▶ Assigned task: All that is needed is each line of the entries holding the word "nextHelperId", copied as it stands.

▶ Records provided:
========
Lemma bundling_snoc s0 found p ids s s1 :
  bundling s0 found s → (NumScalarPhysicalRegs <= p)%nat → (length found < VectorCopies)%nat →
  claimed [p] s (claim_vector p ids s1) → sharedId (entry p (claim_vector p ids s1)) = None →
  bundling s0 (found ++ [p]) (claim_vector p ids s1).
Proof.
  intros [C N L K] Hp Hl C1 Hid.
  assert (Hnew : p ∉ found).
  { intros H. apply (claimed_apart _ _ _ _ _ p C C1 H). by left. }
  split.
  - by eapply claimed_trans.
  - apply NoDup_app. split_and!; [done| |apply NoDup_singleton].
    intros q Hq ->%list_elem_of_singleton. done.
  - rewrite length_app. cbn. lia.
  - intros q [Hq| ->%list_elem_of_singleton]%elem_of_app; [|done].
    destruct (K q Hq). split; [done|]. rewrite (c_entry _ _ _ C1); [done|].
    rewrite list_elem_of_singleton. by intros ->.
Qed.

Lemma bundle_loop_spec s0 ps : ∀ found s,
  bundling s0 found s →
  (∀ p, p ∈ ps → (NumScalarPhysicalRegs <= p)%nat ∧ (p < NumPhysicalRegs)%nat) →
  ∃ found' s', bundle_loop ps found s = Some (found', s') ∧ bundling s0 found' s' ∧
    (∀ p, is_allocated p s = true → is_allocated p s' = true) ∧
    (length found' = VectorCopies ∨ ∀ p, p ∈ ps → is_allocated p s' = true).
Proof.
  induction ps as [|p ps IH]; intros found s D Hps; cbn.
  { exists found, s. split_and!; [done..|]. right. intros p Hp. by apply elem_of_nil in Hp. }
  destruct (Nat.leb_spec VectorCopies (length found)) as [Hfull|Hroom].
  { exists found, s. split_and!; [done..|]. left. pose proof (bd_length _ _ _ D). lia. }
  destruct (is_allocated p s) eqn:Ha.
  - destruct (IH found s) as (found' & s' & -> & D' & Hmon & Hdone); [done|..].
    { intros q Hq. apply Hps. by right. }
    exists found', s'. split_and!; [done..|]. destruct Hdone as [|Hdone]; [by left|right].
    intros q [->|Hq]%elem_of_cons; [by apply Hmon|by apply Hdone].
  - destruct (Hps p) as [Hv Hp]; [by left|].
    destruct (claim_vector_spec p s) as (ids & s1 & -> & C & Hid);
      [apply (c_ok _ _ _ (bd_claimed _ _ _ D))|done..|].
    cbn [mbind option_bind].
    destruct (IH (found ++ [p]) (claim_vector p ids s1)) as (found' & s' & -> & D' & Hmon & Hdone).
    { by apply (bundling_snoc _ _ _ _ s). }
    { intros q Hq. apply Hps. by right. }
    exists found', s'. split_and!; [done..| |].
    + intros q Hq. apply Hmon. by rewrite (c_alloc _ _ _ C), Hq.
    + destruct Hdone as [|Hdone]; [by left|right].
      intros q [->|Hq]%elem_of_cons; [|by apply Hdone].
      apply Hmon. rewrite (c_alloc _ _ _ C), bool_decide_eq_true_2, orb_true_r by by left. done.
Qed.

(** Giving one name of the bundle back. *)
Lemma claimed_freed p found s0 s s' :
  bank_ok s0 → p ∉ found → claimed (p :: found) s0 s → freed p s s' → claimed found s0 s'.
Proof.
  intros B0 Hp C F. split.
  - apply F.
  - by rewrite (fr_vrat _ _ _ F), (c_vrat _ _ _ C).
  - by rewrite (fr_file _ _ _ F), (c_file _ _ _ C).
  - by rewrite (fr_shared _ _ _ F), (c_shared _ _ _ C).
  - intros q Hq. apply (c_free _ _ _ C). by right.
  - intros q. rewrite (fr_alloc _ _ _ F), (c_alloc _ _ _ C).
    destruct (decide (q = p)) as [->|Hq].
    + destruct (c_free _ _ _ C p) as [_ ->]; [by left|].
      rewrite (bool_decide_eq_false_2 (p ∈ found)) by done.
      by rewrite (bool_decide_eq_false_2 (p ≠ p)), andb_false_r by tauto.
    + rewrite (bool_decide_eq_true_2 (q ≠ p)), andb_true_r by done. f_equal.
      apply bool_decide_ext. rewrite elem_of_cons. tauto.
  - intros q Hq. destruct (decide (q = p)) as [->|Hne].
    + rewrite (fr_blank _ _ _ F). symmetry. destruct (c_free _ _ _ C p) as [Hb Ha]; [by left|].
      by apply (e_unused _ _ _ (b_entry _ B0 p Hb)).
    + rewrite (fr_entry _ _ _ F), (c_entry _ _ _ C); [done| |done].
      rewrite elem_of_cons. tauto.
  - intros q Hq. rewrite (fr_entry _ _ _ F); [|by intros ->]. apply (c_new _ _ _ C). by right.
  - intros q Hq. rewrite (fr_entry _ _ _ F); [|by intros ->]. apply (c_ready _ _ _ C). by right.
  - intros x. by rewrite (fr_keeps _ _ _ F), (c_keeps _ _ _ C).
Qed.
Lemma lists_bundle_loop ps found s found' s' :
  bundle_loop ps found s = Some (found', s') → lists_only s s'.
Proof.
  revert found s. induction ps as [|p ps IH]; intros found s; cbn; [by intros [= _ <-]|].
  case_match; [by intros [= _ <-]|]. case_match; [apply IH|].
  destruct (element_ids s) as [[ids t]|] eqn:E; cbn; [|done]. intros Hn%IH.
  etrans; [by eapply lists_element_ids|exact Hn].
Qed.

Lemma lists_free_entry p s s' : free_entry p s = Some s' → lists_only s s'.
Proof.
  unfold free_entry. destruct (usesShared s); [|by intros [= <-]].
  destruct (give_all _ s) as [t|] eqn:E; cbn [mbind option_bind]; [|done]. intros [= <-].
  by apply lists_give_all in E.
Qed.

Lemma lists_rollback found s s' : rollback found s = Some s' → lists_only s s'.
Proof.
  revert s. induction found as [|p found IH]; intros s; cbn; [by intros [= <-]|].
  destruct (usesShared s); cbn; [|apply IH].
  destruct (give_all _ s) as [t|] eqn:E; cbn; [|done]. intros Hn%IH.
  etrans; [by eapply lists_give_all|exact Hn].
Qed.

Lemma lists_allocateVectorBundle s o s' : allocateVectorBundle s = Some (o, s') → lists_only s s'.
Proof.
  unfold allocateVectorBundle. destruct (bundle_loop _ _ s) as [[found t]|] eqn:E; cbn; [|done].
  apply lists_bundle_loop in E. case_match; [by intros [= _ <-]|].
  destruct (rollback found t) as [u|] eqn:E'; cbn; [|done]. intros [= _ <-].
  etrans; [done|by eapply lists_rollback].
Qed.

Lemma lists_markDead p s s' : markDead p s = Some s' → lists_only s s'.
Proof.
  unfold markDead. case_match; [by intros [= <-]|]. case_match; [by intros [= <-]|].
  apply lists_free_entry.
Qed.

Lemma lists_release_stale olds current s s' :
  release_stale olds current s = Some s' → lists_only s s'.
Proof.
  revert s. induction olds as [|o olds IH]; intros s; cbn; [by intros [= <-]|].
  case_bool_decide; cbn; [apply IH|]. destruct (markDead o s) as [t|] eqn:E; cbn; [|done].
  intros H'%IH. etrans; [by eapply lists_markDead|exact H'].
Qed.

Lemma lists_write phys k v s : frees (writePhysical phys k v s) = frees s.
Proof.
  unfold writePhysical. destruct (live phys s); [|done]. case_match; [done|].
  by destruct (shared_slot _ _ _).
Qed.
(* ===== verification/PrefetchQueue.v ===== *)
(** * The prefetch queue and the helper's load queue

    Model of the bookkeeping of the helper's memory requests (src/cpu/o3/cpu.cc): the queue of
    [DVRPrefetchAddress]es, the sets that deduplicate it, the counters of the lines that are
    outstanding, the helper load entries and their occupancy.  [serviceDVRPrefetchRequest] and
    [completeDVRPrefetch], which drive it, are in Prefetch.v. *)

From stdpp Require Import gmap.
From S2P Require Import Prelude Lanes.

Module PrefetchQueue.
Import Lanes.

Definition DvrMaxQueuedPrefetches : nat := 256.
Definition DvrHelperLoadQueueCapacity : nat := 16.
#[global] Arguments DvrMaxQueuedPrefetches : simpl never.
#[global] Arguments DvrHelperLoadQueueCapacity : simpl never.

(** [DVRHelperLoadState] and [DVRHelperLoadEntry] *)
Inductive LoadState :=
  | Allocated | TranslationFault | Retry | WaitingResponse | Writeback | Completed | Dropped.
#[export] Instance LoadState_eq_dec : EqDecision LoadState.
Proof. solve_decision. Defined.

Record LoadEntry := mkLoadEntry {
  virtualAddress : Z;  physicalAddress : Z;  e_pc : Z;  e_lane : nat;  e_tid : Z;
  e_source : bool;  e_nested : bool;  e_state : LoadState;  allocatedTick : Z;  issueTick : Z;
  responseTick : Z
}.
#[export] Instance eta_LoadEntry : Eta LoadEntry := λ r,
  mkLoadEntry (virtualAddress r) (physicalAddress r) (e_pc r) (e_lane r) (e_tid r) (e_source r)
    (e_nested r) (e_state r) (allocatedTick r) (issueTick r) (responseTick r).

(** A packet in the memory system, with what its sender state adds to the request. *)
Record Packet := mkPacket { p_req : Request;  helperLoadId : nat;  valueResponse : bool }.

(** The members of the CPU, and the packets that have been sent and not answered. *)
Record Mem := mkMem {
  queue : list Request;  queuedAddresses : gset Z;  outstandingAddresses : gset Z;
  queuedDependentLines : gset Z;  outstandingLines : gmap Z Z;  completedLines : gmap Z Z;
  dependentOutstandingLines : gmap Z Z;  dependentCompletedLines : gset Z;
  oracleCompletedLines : gset Z;  loadEntries : gmap nat LoadEntry;  nextHelperLoadId : nat;
  occupancy : nat;  flight : list Packet
}.
#[export] Instance eta_Mem : Eta Mem := λ r,
  mkMem (queue r) (queuedAddresses r) (outstandingAddresses r) (queuedDependentLines r)
    (outstandingLines r) (completedLines r) (dependentOutstandingLines r)
    (dependentCompletedLines r) (oracleCompletedLines r) (loadEntries r) (nextHelperLoadId r)
    (occupancy r) (flight r).

Definition Mem_init : Mem := mkMem [] ∅ ∅ ∅ ∅ ∅ ∅ ∅ ∅ ∅ 1 0 [].

Section queue.
Context (line_size : Z).

(** [dvrPrefetchLine] *)
Definition line (address : Z) : Z := Z.land address (Z.lnot (line_size - 1)).
(** [dvrPrefetchBytes] *)
Definition prefetch_bytes (r : Request) : Z :=
  match replay r with
  | None => 1
  | Some rid =>
      let t := templates rid in
      if (Replay.count t =? 0)%nat then 1
      else
        let load_uop :=
          if source r then Some (Replay.uop_at t 0)
          else Replay.uop_at t <$> find_from 0 (Replay.count t)
                 (λ k, (Uop.pc (Replay.uop_at t k) =? req_pc r) && load (Replay.uop_at t k)) in
        match load_uop with
        | Some u => if loadBytes u =? 0 then 1 else Z.min (loadBytes u) 8
        | None => 1
        end
  end.

Definition on_thread (f : Helper.Thread Lane → Helper.Thread Lane) s : Sys B :=
  s <| engine ::= λ e, e <| thread ::= f |> |>.
Definition on_mem (f : Mem → Mem) s : Sys B := s <| mem ::= f |>.

(** [retireDVRPredicateLane] on a generation that may be null. *)
Definition retire_lane (g : option nat) (lane : nat) (value : option Z) s : Sys B :=
  match g with
  | Some g => s <| gens ::= alter (Generation.retire lane value) g |>
  | None => s
  end.

(** [startDVRHelper]: a helper that begins forgets its lanes and groups. *)
Definition start_helper (pc : Z) (uops lanes : nat) (resources : Recorder.ResourceCounts)
    (rid : option nat) (tid : Z) s : Sys B :=
  let h := thread (engine s) in
  let begins := negb ((uops =? 0)%nat || (lanes =? 0)%nat) && negb (active h) in
  let s := on_thread (startDVRHelper (vector_chunks cfg) (element_bits cfg) (budget cfg)
                        (nextHelperId s) pc uops lanes resources rid tid) s in
  if begins
  then s <| nextHelperId ::= Z.succ |> <| engine ::= λ e, e <| groups := ∅ |> |>
  else s.

(** ** Launches *)

(** One source lane of [launchDVRStridePrefetches]. *)
Definition push_source (r : Request) s : Sys B :=
  if address_known (address r) (mem s) then retire_lane (predicate r) (lane r) None s
  else on_mem (push_back r) s.

(** The lane's address, [current_address + stride * lane]. *)
Definition source_address (current stride : Z) (lane : nat) : Z := u64 (current + stride * Z.of_nat lane).

(** What a launch is given: the names of its template, bank and generation, the bank itself
    ([None] when its trigger could not be vectorised), the resources and the thread. *)
Record Launch := mkLaunch {
  rid : nat;  bid : nat;  gid : nat;  fresh_bank : option B;
  resources : Recorder.ResourceCounts;  tid : Z;  tracker0 : Predicate.Tracker
}.

(** [launchDVRStridePrefetches] *)
Definition launchDVRStridePrefetches (l : Launch) (current pc stride : Z) (wanted : nat) s : Sys B :=
  let lanes := Nat.min wanted MaxLanes in
  let available := (DvrMaxQueuedPrefetches - Nat.min (length (queue (mem s))) DvrMaxQueuedPrefetches)%nat in
  if (lanes =? 0)%nat || (available =? 0)%nat then s
  else
    let lanes := Nat.min lanes available in
    let paths := Relation.launch_paths (tabs s) pc in
    let tracker := Relation.launch_tracker (tabs s) pc lanes (tracker0 l) in
    let gen := match tracker with Some _ => Some (gid l) | None => None end in
    let s := match tracker with
             | Some t => s <| gens ::= <[gid l := Generation.fresh (Z.of_nat (gid l)) lanes t]> |>
             | None => s
             end in
    match fresh_bank l with
    | None => s
    | Some b =>
        let s := s <| engine ::= λ e, e <| banks ::= <[bid l := b]> |> |> in
        let s := start_helper pc (Nat.max 1 (Replay.count (templates (rid l)))) lanes (resources l)
                   (Some (rid l)) (tid l) s in
        foldl (λ s k, push_source
                 (mkRequest (source_address current stride (S k)) pc (tid l) 0 true false false
                    paths (Some (rid l)) (Some (bid l)) gen k) s) s (seq 0 lanes)
    end.

(** [launchDVRVectorRunahead] *)
Definition launchDVRVectorRunahead (thread_id current pc stride : Z) s : Sys B :=
  let lanes := Nat.min (max_lanes cfg) MaxLanes in
  let s := on_mem clear_queue s in
  let s := start_helper pc 1 lanes (Recorder.mkResources 0 0 0 1) None thread_id s in
  foldl (λ s k, on_mem (push_back
           (mkRequest (source_address current stride (S k)) pc thread_id 0 true false false
              Relation.Paths_init None None None k)) s) s (seq 0 lanes).

(** The loop of [oracleOnCommittedLoad] over the coming addresses of the trace. *)
Fixpoint push_oracle (futures : list Z) (thread_id : Z) s : Sys B :=
  match futures with
  | [] => s
  | a :: futures =>
      if (a =? 0) || address_known a (mem s) then push_oracle futures thread_id s
      else if full (mem s) then s
      else push_oracle futures thread_id
             (on_mem (push_back (mkRequest a 0 thread_id 0 false true false Relation.Paths_init
                                   None None None 0)) s)
  end.

Definition oracleOnCommittedLoad (futures : list Z) (a thread_id : Z) s : Sys B :=
  on_mem (demand_oracle (line_size cfg) a) (push_oracle futures thread_id s).

(** [observeDVRLoad] on the tables of prefetched lines. *)
Definition observe_demand (pc a : Z) s : Sys B :=
  let s := on_mem (accountDVRDemand (line_size cfg) a) s in
  if bool_decide (pc ∈ Relation.dependentLoads (tabs s))
  then (on_mem (demand_dependent (line_size cfg) a) s) <| alternateLines ::= λ ls, ls ∖ {[line a]} |>
  else s.

(** ** Issue *)

(** The checks on the cycle's issue slots. *)
Definition slots_room (c : Slots) : bool :=
  (helper_issues c <? DvrHelperIssueWidth)%nat
  && (decoupled cfg
      || ((main_issues c + helper_issues c + helper_compute c <? issue_width cfg)%nat
          && (main_alu c <? issue_width cfg)%nat))
  && (main_lsu c + helper_lsu c <? lsu_width cfg)%nat.

Definition slots_free s : bool := slots_room (slots s).

(** A source lane ends without a value. *)
Definition retire_source (r : Request) s : Sys B :=
  if source r then retire_lane (predicate r) (lane r) None s else s.

(** The generation of a source that faulted. *)
Definition faulted (r : Request) s : bool :=
  source r && match predicate r with
              | Some g => match gens s !! g with
                          | Some g => Generation.sourceTranslationFaulted g
                          | None => false
                          end
              | None => false
              end.

Definition mark_fault (r : Request) s : Sys B :=
  match predicate r with
  | Some g =>
      if source r
      then s <| gens ::= alter (λ g : Generation.Gen, g <| Generation.sourceTranslationFaulted := true |>) g |>
      else s
  | None => s
  end.

(** [value_response] *)
Definition value_response (r : Request) : bool :=
  negb (source r) && match replay r with
                     | Some rid => Replay.continuePastFLR (templates rid)
                     | None => false
                     end.

(** The front request once it is out of the queue; [None] is a failed assertion. *)
Definition service_front (w : World) (now : Z) (r : Request) s : option (Sys B) :=
  if faulted r s then Some (retire_lane (predicate r) (lane r) None s)
  else
    let '(id, m) := allocate_entry r now (mem s) in
    let s := s <| mem := m |> in
    if line_size cfg <? Z.land (address r) (line_size cfg - 1) + prefetch_bytes r
    then Some (retire_source r (on_mem (finish_entry id) s))
    else
      match translate w (address r) with
      | None => Some (retire_source r (on_mem (finish_entry id) (mark_fault r s)))
      | Some paddr =>
          if negb (try_timing w && send_timing w)
          then Some (on_mem (λ m, requeue (line_size cfg) r (finish_entry id m)) s)
          else
            h ← Helper.issue (thread (engine s));
            Some (on_mem (send (line_size cfg) r id (value_response r) paddr now)
                    (on_thread (λ _, h) s)
                  <| slots ::= λ c, c <| helper_issues ::= S |> <| helper_lsu ::= S |> |>)
      end.

(** [serviceDVRPrefetchRequest] *)
Definition serviceDVRPrefetchRequest (w : World) (now : Z) s : option (Sys B) :=
  match queue (mem s) with
  | [] => Some s
  | r :: _ =>
      if now <? readyTick r then Some s
      else
        let s := on_thread (λ h, (wakeForMemoryRequest h).1) s in
        if negb (canIssue true (thread (engine s))) then Some s
        else if negb (slots_free s) then Some s
        else if (DvrHelperLoadQueueCapacity <=? occupancy (mem s))%nat then Some s
        else if negb (free_entry w (req_tid r)) then Some s
        else match pop (line_size cfg) (mem s) with
             | None => Some s
             | Some (r, m) => service_front w now r (s <| mem := m |>)
             end
  end.

(** [serviceDVRPrefetchQueue]; the machine may answer each attempt differently. *)
Fixpoint service_loop (ws : list World) (now : Z) s : option (Sys B) :=
  match ws with
  | [] => Some s
  | w :: ws =>
      match queue (mem s) with
      | [] => Some s
      | _ =>
          if (DvrHelperIssueWidth <=? helper_issues (slots s))%nat then Some s
          else
            s' ← serviceDVRPrefetchRequest w now s;
            if (helper_issues (slots s') =? helper_issues (slots s))%nat then Some s'
            else service_loop ws now s'
      end
  end.

Definition serviceDVRPrefetchQueue (ws : list World) (now : Z) s : option (Sys B) :=
  service_loop (take DvrHelperIssueWidth ws) now s.

(** ** Responses *)

(** [replayDVRSource]: the replayed address is queued unless its line is known or the queue is
    full; the result is whether the value led to an address. *)
Definition replayDVRSource (r : Request) (value : Z) s : Sys B * bool :=
  match replay r with
  | None => (s, false)
  | Some rid =>
      match Replay.replay_target (tabs s) (templates rid) value with
      | Replay.Hit k a alternate =>
          if line_known (line a) (mem s) || full (mem s) then (s, true)
          else
            let d := mkRequest a (Uop.pc (Replay.uop_at (templates rid) k)) (req_tid r) 0 false false
                       (nested r) Relation.Paths_init (Some rid) None (predicate r) (lane r) in
            let s := on_mem (push_dependent (line_size cfg) d) s in
            (if alternate then s <| alternateLines ::= λ ls, {[line a]} ∪ ls |> else s, true)
      | _ => (s, false)
      end
  end.

(** The affine fallback of [completeDVRPrefetch], over the relations from index [k] on. *)
Fixpoint affine_fallback (n k : nat) (r : Request) (value : Z) s : Sys B :=
  match n with
  | O => s
  | S n =>
      let p := paths r in
      if (1 <? Relation.relationCount p)%nat
         && negb (Z.land value (Relation.masks p !!! k) =? Relation.patterns p !!! k)
      then affine_fallback n (S k) r value s
      else
        let a := u64 (Relation.scales p !!! k * s64 value + Relation.offsets p !!! k) in
        if negb (Replay.queueable a) then affine_fallback n (S k) r value s
        else if line_known (line a) (mem s) then s
        else if full (mem s) then affine_fallback n (S k) r value s
        else on_mem (push_dependent (line_size cfg)
               (mkRequest a (req_pc r) (req_tid r) 0 false false (nested r) Relation.Paths_init
                  None None None 0)) s
  end.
========
▶ Written reply:
                        (nextHelperId s) pc uops lanes resources rid tid) s in
  then s <| nextHelperId ::= Z.succ |> <| engine ::= λ e, e <| groups := ∅ |> |>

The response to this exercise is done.